The data ::
• • •

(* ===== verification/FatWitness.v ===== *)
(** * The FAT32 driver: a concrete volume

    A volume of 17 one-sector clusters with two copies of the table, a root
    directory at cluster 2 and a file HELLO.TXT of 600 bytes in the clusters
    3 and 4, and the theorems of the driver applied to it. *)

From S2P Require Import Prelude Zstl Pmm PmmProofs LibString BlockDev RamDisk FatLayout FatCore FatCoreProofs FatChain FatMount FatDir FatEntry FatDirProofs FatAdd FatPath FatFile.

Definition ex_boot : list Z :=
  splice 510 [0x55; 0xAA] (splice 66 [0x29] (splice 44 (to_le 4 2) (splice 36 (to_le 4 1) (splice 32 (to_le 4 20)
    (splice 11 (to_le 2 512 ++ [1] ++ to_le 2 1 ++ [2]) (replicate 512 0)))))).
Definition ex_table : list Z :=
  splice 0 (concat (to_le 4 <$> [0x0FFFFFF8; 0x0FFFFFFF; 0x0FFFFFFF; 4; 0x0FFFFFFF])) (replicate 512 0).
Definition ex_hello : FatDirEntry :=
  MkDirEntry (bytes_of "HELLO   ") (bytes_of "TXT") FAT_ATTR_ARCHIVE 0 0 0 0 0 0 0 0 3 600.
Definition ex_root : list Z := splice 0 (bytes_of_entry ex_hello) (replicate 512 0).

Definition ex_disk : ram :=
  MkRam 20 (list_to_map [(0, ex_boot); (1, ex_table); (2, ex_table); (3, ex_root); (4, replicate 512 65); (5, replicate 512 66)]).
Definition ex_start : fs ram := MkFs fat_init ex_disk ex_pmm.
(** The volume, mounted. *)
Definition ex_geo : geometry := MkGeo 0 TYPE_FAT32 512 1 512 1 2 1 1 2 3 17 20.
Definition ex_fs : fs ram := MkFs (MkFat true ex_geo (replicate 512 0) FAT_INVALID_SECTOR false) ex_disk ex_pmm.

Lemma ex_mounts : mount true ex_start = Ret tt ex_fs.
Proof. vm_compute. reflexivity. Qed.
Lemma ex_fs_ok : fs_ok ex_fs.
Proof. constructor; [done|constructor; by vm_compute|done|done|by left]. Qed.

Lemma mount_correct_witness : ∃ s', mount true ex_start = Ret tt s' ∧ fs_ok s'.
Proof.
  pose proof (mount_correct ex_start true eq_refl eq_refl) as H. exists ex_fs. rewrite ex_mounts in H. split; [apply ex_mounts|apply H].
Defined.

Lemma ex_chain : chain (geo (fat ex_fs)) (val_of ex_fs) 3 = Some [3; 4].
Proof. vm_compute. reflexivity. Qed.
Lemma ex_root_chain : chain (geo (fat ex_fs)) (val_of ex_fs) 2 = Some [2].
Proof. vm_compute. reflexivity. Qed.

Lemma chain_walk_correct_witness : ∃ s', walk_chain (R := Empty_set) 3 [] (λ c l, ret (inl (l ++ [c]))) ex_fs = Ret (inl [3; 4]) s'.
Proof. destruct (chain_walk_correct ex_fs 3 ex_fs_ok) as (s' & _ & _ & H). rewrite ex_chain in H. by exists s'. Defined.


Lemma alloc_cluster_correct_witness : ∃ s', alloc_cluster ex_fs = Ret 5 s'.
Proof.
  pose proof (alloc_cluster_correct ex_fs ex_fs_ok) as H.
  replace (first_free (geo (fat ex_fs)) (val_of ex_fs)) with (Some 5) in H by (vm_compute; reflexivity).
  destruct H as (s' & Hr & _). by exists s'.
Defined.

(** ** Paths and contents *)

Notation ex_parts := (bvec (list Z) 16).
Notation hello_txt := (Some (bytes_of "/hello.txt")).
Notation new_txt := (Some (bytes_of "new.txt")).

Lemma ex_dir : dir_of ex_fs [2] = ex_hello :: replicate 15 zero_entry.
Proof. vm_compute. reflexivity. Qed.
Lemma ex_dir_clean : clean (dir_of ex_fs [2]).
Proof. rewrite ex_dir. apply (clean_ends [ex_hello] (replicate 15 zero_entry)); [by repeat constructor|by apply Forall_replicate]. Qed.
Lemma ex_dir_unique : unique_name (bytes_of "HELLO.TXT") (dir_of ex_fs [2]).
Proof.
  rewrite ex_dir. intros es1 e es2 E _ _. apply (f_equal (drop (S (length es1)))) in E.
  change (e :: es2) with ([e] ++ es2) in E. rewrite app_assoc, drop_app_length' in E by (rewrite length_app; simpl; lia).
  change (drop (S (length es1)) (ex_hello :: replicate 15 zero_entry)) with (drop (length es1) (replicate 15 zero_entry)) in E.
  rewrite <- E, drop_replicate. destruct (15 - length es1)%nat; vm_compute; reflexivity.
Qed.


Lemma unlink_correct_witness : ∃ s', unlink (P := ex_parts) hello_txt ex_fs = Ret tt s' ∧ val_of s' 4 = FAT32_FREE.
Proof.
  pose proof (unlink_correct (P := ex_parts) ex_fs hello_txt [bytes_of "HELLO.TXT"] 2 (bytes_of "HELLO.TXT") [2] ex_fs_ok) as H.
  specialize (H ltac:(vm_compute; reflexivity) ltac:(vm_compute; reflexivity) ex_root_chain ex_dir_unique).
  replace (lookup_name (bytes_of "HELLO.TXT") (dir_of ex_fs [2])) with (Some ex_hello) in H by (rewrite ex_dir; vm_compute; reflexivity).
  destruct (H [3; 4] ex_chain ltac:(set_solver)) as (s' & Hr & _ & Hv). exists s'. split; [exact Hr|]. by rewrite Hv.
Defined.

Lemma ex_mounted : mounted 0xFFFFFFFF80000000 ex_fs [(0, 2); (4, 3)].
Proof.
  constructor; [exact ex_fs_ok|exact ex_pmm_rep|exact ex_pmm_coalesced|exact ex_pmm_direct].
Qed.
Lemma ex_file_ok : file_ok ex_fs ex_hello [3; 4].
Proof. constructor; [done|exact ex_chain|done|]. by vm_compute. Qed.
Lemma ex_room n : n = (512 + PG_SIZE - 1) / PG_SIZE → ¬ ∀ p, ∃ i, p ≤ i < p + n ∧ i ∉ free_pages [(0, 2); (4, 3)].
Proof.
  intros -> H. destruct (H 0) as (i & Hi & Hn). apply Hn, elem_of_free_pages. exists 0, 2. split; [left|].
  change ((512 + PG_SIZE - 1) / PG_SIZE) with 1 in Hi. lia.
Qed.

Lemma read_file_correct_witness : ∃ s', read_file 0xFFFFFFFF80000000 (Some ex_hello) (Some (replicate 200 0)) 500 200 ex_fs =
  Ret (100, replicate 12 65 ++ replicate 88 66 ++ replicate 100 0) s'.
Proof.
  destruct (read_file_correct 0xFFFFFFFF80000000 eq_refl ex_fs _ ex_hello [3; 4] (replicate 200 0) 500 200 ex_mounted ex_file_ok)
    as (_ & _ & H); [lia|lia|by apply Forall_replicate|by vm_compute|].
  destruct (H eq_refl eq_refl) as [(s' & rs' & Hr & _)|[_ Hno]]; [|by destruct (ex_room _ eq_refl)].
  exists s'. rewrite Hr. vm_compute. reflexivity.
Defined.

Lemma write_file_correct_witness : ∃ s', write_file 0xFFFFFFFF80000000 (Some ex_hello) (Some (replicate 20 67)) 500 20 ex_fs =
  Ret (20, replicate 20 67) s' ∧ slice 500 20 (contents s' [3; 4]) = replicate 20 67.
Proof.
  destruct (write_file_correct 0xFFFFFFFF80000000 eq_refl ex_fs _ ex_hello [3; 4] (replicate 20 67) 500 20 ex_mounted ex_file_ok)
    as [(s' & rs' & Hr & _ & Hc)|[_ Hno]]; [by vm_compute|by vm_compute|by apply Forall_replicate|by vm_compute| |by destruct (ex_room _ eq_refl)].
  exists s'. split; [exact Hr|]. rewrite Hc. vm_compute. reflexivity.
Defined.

• • •

Your objective ::
Each record above should be set down again in its exact wording.

Exercise answer ::
(* ===== verification/FatWitness.v ===== *)
(** * The FAT32 driver: a concrete volume

    A volume of 17 one-sector clusters with two copies of the table, a root
    directory at cluster 2 and a file HELLO.TXT of 600 bytes in the clusters
    3 and 4, and the theorems of the driver applied to it. *)

From S2P Require Import Prelude Zstl Pmm PmmProofs LibString BlockDev RamDisk FatLayout FatCore FatCoreProofs FatChain FatMount FatDir FatEntry FatDirProofs FatAdd FatPath FatFile.

Definition ex_boot : list Z :=
  splice 510 [0x55; 0xAA] (splice 66 [0x29] (splice 44 (to_le 4 2) (splice 36 (to_le 4 1) (splice 32 (to_le 4 20)
    (splice 11 (to_le 2 512 ++ [1] ++ to_le 2 1 ++ [2]) (replicate 512 0)))))).
Definition ex_table : list Z :=
  splice 0 (concat (to_le 4 <$> [0x0FFFFFF8; 0x0FFFFFFF; 0x0FFFFFFF; 4; 0x0FFFFFFF])) (replicate 512 0).
Definition ex_hello : FatDirEntry :=
  MkDirEntry (bytes_of "HELLO   ") (bytes_of "TXT") FAT_ATTR_ARCHIVE 0 0 0 0 0 0 0 0 3 600.
Definition ex_root : list Z := splice 0 (bytes_of_entry ex_hello) (replicate 512 0).

Definition ex_disk : ram :=
  MkRam 20 (list_to_map [(0, ex_boot); (1, ex_table); (2, ex_table); (3, ex_root); (4, replicate 512 65); (5, replicate 512 66)]).
Definition ex_start : fs ram := MkFs fat_init ex_disk ex_pmm.
(** The volume, mounted. *)
Definition ex_geo : geometry := MkGeo 0 TYPE_FAT32 512 1 512 1 2 1 1 2 3 17 20.
Definition ex_fs : fs ram := MkFs (MkFat true ex_geo (replicate 512 0) FAT_INVALID_SECTOR false) ex_disk ex_pmm.

Lemma ex_mounts : mount true ex_start = Ret tt ex_fs.
Proof. vm_compute. reflexivity. Qed.
Lemma ex_fs_ok : fs_ok ex_fs.
Proof. constructor; [done|constructor; by vm_compute|done|done|by left]. Qed.

Lemma mount_correct_witness : ∃ s', mount true ex_start = Ret tt s' ∧ fs_ok s'.
Proof.
  pose proof (mount_correct ex_start true eq_refl eq_refl) as H. exists ex_fs. rewrite ex_mounts in H. split; [apply ex_mounts|apply H].
Defined.

Lemma ex_chain : chain (geo (fat ex_fs)) (val_of ex_fs) 3 = Some [3; 4].
Proof. vm_compute. reflexivity. Qed.
Lemma ex_root_chain : chain (geo (fat ex_fs)) (val_of ex_fs) 2 = Some [2].
Proof. vm_compute. reflexivity. Qed.

Lemma chain_walk_correct_witness : ∃ s', walk_chain (R := Empty_set) 3 [] (λ c l, ret (inl (l ++ [c]))) ex_fs = Ret (inl [3; 4]) s'.
Proof. destruct (chain_walk_correct ex_fs 3 ex_fs_ok) as (s' & _ & _ & H). rewrite ex_chain in H. by exists s'. Defined.


Lemma alloc_cluster_correct_witness : ∃ s', alloc_cluster ex_fs = Ret 5 s'.
Proof.
  pose proof (alloc_cluster_correct ex_fs ex_fs_ok) as H.
  replace (first_free (geo (fat ex_fs)) (val_of ex_fs)) with (Some 5) in H by (vm_compute; reflexivity).
  destruct H as (s' & Hr & _). by exists s'.
Defined.

(** ** Paths and contents *)

Notation ex_parts := (bvec (list Z) 16).
Notation hello_txt := (Some (bytes_of "/hello.txt")).
Notation new_txt := (Some (bytes_of "new.txt")).

Lemma ex_dir : dir_of ex_fs [2] = ex_hello :: replicate 15 zero_entry.
Proof. vm_compute. reflexivity. Qed.
Lemma ex_dir_clean : clean (dir_of ex_fs [2]).
Proof. rewrite ex_dir. apply (clean_ends [ex_hello] (replicate 15 zero_entry)); [by repeat constructor|by apply Forall_replicate]. Qed.
Lemma ex_dir_unique : unique_name (bytes_of "HELLO.TXT") (dir_of ex_fs [2]).
Proof.
  rewrite ex_dir. intros es1 e es2 E _ _. apply (f_equal (drop (S (length es1)))) in E.
  change (e :: es2) with ([e] ++ es2) in E. rewrite app_assoc, drop_app_length' in E by (rewrite length_app; simpl; lia).
  change (drop (S (length es1)) (ex_hello :: replicate 15 zero_entry)) with (drop (length es1) (replicate 15 zero_entry)) in E.
  rewrite <- E, drop_replicate. destruct (15 - length es1)%nat; vm_compute; reflexivity.
Qed.


Lemma unlink_correct_witness : ∃ s', unlink (P := ex_parts) hello_txt ex_fs = Ret tt s' ∧ val_of s' 4 = FAT32_FREE.
Proof.
  pose proof (unlink_correct (P := ex_parts) ex_fs hello_txt [bytes_of "HELLO.TXT"] 2 (bytes_of "HELLO.TXT") [2] ex_fs_ok) as H.
  specialize (H ltac:(vm_compute; reflexivity) ltac:(vm_compute; reflexivity) ex_root_chain ex_dir_unique).
  replace (lookup_name (bytes_of "HELLO.TXT") (dir_of ex_fs [2])) with (Some ex_hello) in H by (rewrite ex_dir; vm_compute; reflexivity).
  destruct (H [3; 4] ex_chain ltac:(set_solver)) as (s' & Hr & _ & Hv). exists s'. split; [exact Hr|]. by rewrite Hv.
Defined.

Lemma ex_mounted : mounted 0xFFFFFFFF80000000 ex_fs [(0, 2); (4, 3)].
Proof.
  constructor; [exact ex_fs_ok|exact ex_pmm_rep|exact ex_pmm_coalesced|exact ex_pmm_direct].
Qed.
Lemma ex_file_ok : file_ok ex_fs ex_hello [3; 4].
Proof. constructor; [done|exact ex_chain|done|]. by vm_compute. Qed.
Lemma ex_room n : n = (512 + PG_SIZE - 1) / PG_SIZE → ¬ ∀ p, ∃ i, p ≤ i < p + n ∧ i ∉ free_pages [(0, 2); (4, 3)].
Proof.
  intros -> H. destruct (H 0) as (i & Hi & Hn). apply Hn, elem_of_free_pages. exists 0, 2. split; [left|].
  change ((512 + PG_SIZE - 1) / PG_SIZE) with 1 in Hi. lia.
Qed.

Lemma read_file_correct_witness : ∃ s', read_file 0xFFFFFFFF80000000 (Some ex_hello) (Some (replicate 200 0)) 500 200 ex_fs =
  Ret (100, replicate 12 65 ++ replicate 88 66 ++ replicate 100 0) s'.
Proof.
  destruct (read_file_correct 0xFFFFFFFF80000000 eq_refl ex_fs _ ex_hello [3; 4] (replicate 200 0) 500 200 ex_mounted ex_file_ok)
    as (_ & _ & H); [lia|lia|by apply Forall_replicate|by vm_compute|].
  destruct (H eq_refl eq_refl) as [(s' & rs' & Hr & _)|[_ Hno]]; [|by destruct (ex_room _ eq_refl)].
  exists s'. rewrite Hr. vm_compute. reflexivity.
Defined.

Lemma write_file_correct_witness : ∃ s', write_file 0xFFFFFFFF80000000 (Some ex_hello) (Some (replicate 20 67)) 500 20 ex_fs =
  Ret (20, replicate 20 67) s' ∧ slice 500 20 (contents s' [3; 4]) = replicate 20 67.
Proof.
  destruct (write_file_correct 0xFFFFFFFF80000000 eq_refl ex_fs _ ex_hello [3; 4] (replicate 20 67) 500 20 ex_mounted ex_file_ok)
    as [(s' & rs' & Hr & _ & Hc)|[_ Hno]]; [by vm_compute|by vm_compute|by apply Forall_replicate|by vm_compute| |by destruct (ex_room _ eq_refl)].
  exists s'. split; [exact Hr|]. rewrite Hc. vm_compute. reflexivity.
Defined.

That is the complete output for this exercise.